Problem to solve ▸
Repeat the line that contains "(∀ r, let s" exactly, along with each following line up to and including the last line of the entries.

--

(* ===== verification/RebuildAtomic.v ===== *)
(** * The fence of the in-memory repository

    How [MemRepository] answers the calls of a rebuild, and what other clients can do to the store
    while a lease is held: nothing that a rebuild would notice, or take the lock away for good. *)

From S2P Require Import Prelude Types Features Outcome Rebuild Wire Projection Repository.
From S2P Require Import RebuildBatch Mem MemInvariant MemRefinement MemRead MemSafety MemFence.
From S2P Require Import Program LogBackend MemBackend RebuildDriver.

(** ** Worlds *)

(** The repository a rebuild runs on, with its history: the leases it was granted and those it
    gave back, each by owner and generation, and every store there has been, oldest first. *)
Record RWorld := mkRWorld {
  rw_repository : MemRepository;
  rw_granted : list (string * Z);
  rw_ended : list (string * Z);
  rw_past : list MemStore
}.

Definition rw_store (w : RWorld) : MemStore := mr_store (rw_repository w).

Definition lease_id (lease : RebuildLease) : string * Z := (le_owner lease, le_generation lease).

(** The world after a step to another repository. *)
Definition moved (w : RWorld) (r : MemRepository) : RWorld :=
  mkRWorld r (rw_granted w) (rw_ended w) (rw_past w ++ [mr_store r]).

Definition granted (w : RWorld) (id : string * Z) : RWorld :=
  mkRWorld (rw_repository w) (id :: rw_granted w) (rw_ended w) (rw_past w).

Definition ended (w : RWorld) (id : string * Z) : RWorld :=
  mkRWorld (rw_repository w) (rw_granted w) (id :: rw_ended w) (rw_past w).

(** What the clocks show: the second, and the nanoseconds of the monotonic clock. *)
Record Clocks := mkClocks { ck_now : Z; ck_instant : Z }.

(** crates/evt/src/mem.rs:739-830 [RebuildFence for MemRepository] *)
Definition fence_answer {B} (o : Clocks) (q : FenceCall B) (w : RWorld) : RWorld * B :=
  let r := rw_repository w in
  match q in FenceCall B return RWorld * B with
  | FGeneration => (moved w r, Ok (rs_generation (ms_rebuild (mr_store r))))
  | FState => (moved w r, Ok (ms_rebuild (mr_store r)))
  | FBegin owner lease =>
      let x := mem_begin_rebuild owner lease (ck_now o) r in
      (match x.2 with
       | Ok lease => granted (moved w x.1) (lease_id lease)
       | Err _ => moved w x.1
       end, x.2)
  | FRenew lease extend =>
      let x := mem_renew_rebuild lease extend (ck_now o) r in (moved w x.1, x.2)
  | FEnd lease =>
      let x := mem_end_rebuild lease r in
      (match x.2 with
       | Ok _ => ended (moved w x.1) (lease_id lease)
       | Err _ => moved w x.1
       end, x.2)
  | FWriteViews lease views =>
      let x := mem_write_rebuild_views lease views (ck_now o) r in (moved w x.1, x.2)
  | FInstant => (moved w r, ck_instant o)
  end.

#[export] Instance mem_fence : Handles FenceCall RWorld := λ B q w b w', ∃ o, fence_answer o q w = (w', b).

(** ** Holding the lock *)

Definition held (id : string * Z) (s : MemStore) : Prop :=
  ∃ lock, rs_lock (ms_rebuild s) = Some lock ∧ rl_owner lock = id.1 ∧ rl_generation lock = id.2.

(** The generation has moved past the lease's. *)
Definition lost (id : string * Z) (s : MemStore) : Prop := id.2 < generation s.

Lemma held_generation id s : store_ok s → held id s → generation s = id.2.
Proof. intros Hok (lock & Hl & _ & Hg). destruct (ro_lock _ (ok_rebuild _ Hok) _ Hl) as [_ Hv]. unfold generation. congruence. Qed.

Lemma holds_held lease s lock :
  rs_lock (ms_rebuild s) = Some lock → holds lease lock = true ↔ held (lease_id lease) s.
Proof.
  intros Hl. unfold holds. rewrite andb_true_iff, bool_decide_eq_true. split.
  - intros [Ho Hg]. exists lock. split; [done|]. simpl. split; [done|]. lia.
  - intros (lock' & Hl' & Ho & Hg). rewrite Hl in Hl'. injection Hl' as <-. simpl in *. split; [done|lia].
Qed.

(** What a lease keeps as it is: the rows, and how long every log is. *)
Definition same_log (s s' : MemStore) : Prop :=
  ∀ id, st_head (stream_at (ms_streams s') id) = st_head (stream_at (ms_streams s) id).

Definition unmoved (s s' : MemStore) : Prop := ms_views s' = ms_views s ∧ same_log s s'.

#[export] Instance unmoved_preorder : PreOrder unmoved.
Proof.
  split.
  - intros s. by split.
  - intros x y z [H1 L1] [H2 L2]. split; [by rewrite H2|]. intros id. by rewrite L2.
Qed.

(** ** Other clients *)

(** What others do not do: write rows that the fence does not know of, or present this client's
    leases. *)
Definition outside_call (mine : list (string * Z)) (c : mem_call) : Prop :=
  match c with
  | CPutView _ | CDeleteView _ _ => False
  | CRenew lease _ _ | CEnd lease | CWriteViews lease _ _ => lease_id lease ∉ mine
  | _ => True
  end.

Section outside.
Context `{SerdeJson}.

(** Any handle runs any other operation; the generation's 64 bits do not run out. *)
Definition outside (w w' : RWorld) : Prop :=
  ∃ h c, let s' := mr_store (exec c (repository_of (rw_store w) h)).1 in
    outside_call (rw_granted w) c ∧ generation (rw_store w) ≤ generation s' ∧
    w' = moved w (with_store (rw_repository w) s').

(** A step beside a held lease: the lease is still held and nothing has moved, or it is lost. *)
Definition beside {A} (id : string * Z) (o : Op A) : Prop :=
  ∀ r, let s := mr_store r in let s' := mr_store (o r).1 in
  store_ok s → held id s → generation s ≤ generation s' →
  (held id s' ∧ unmoved s s') ∨ lost id s'.

Lemma beside_same {A} id (o : Op A) :
  (∀ r, let s := mr_store r in let s' := mr_store (o r).1 in
     store_ok s → held id s → ms_rebuild s' = ms_rebuild s ∧ unmoved s s') → beside id o.
Proof.
  intros Ho r s s' Hok Hh _. destruct (Ho r Hok Hh) as [Hr Hu]. left. split; [|done].
  destruct Hh as (lock & Hl & Hrest). exists lock. unfold s'. by rewrite Hr.
Qed.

--

Response to this task ▸
  (∀ r, let s := mr_store r in let s' := mr_store (o r).1 in
     store_ok s → held id s → ms_rebuild s' = ms_rebuild s ∧ unmoved s s') → beside id o.
Proof.
  intros Ho r s s' Hok Hh _. destruct (Ho r Hok Hh) as [Hr Hu]. left. split; [|done].
  destruct Hh as (lock & Hl & Hrest). exists lock. unfold s'. by rewrite Hr.
Qed.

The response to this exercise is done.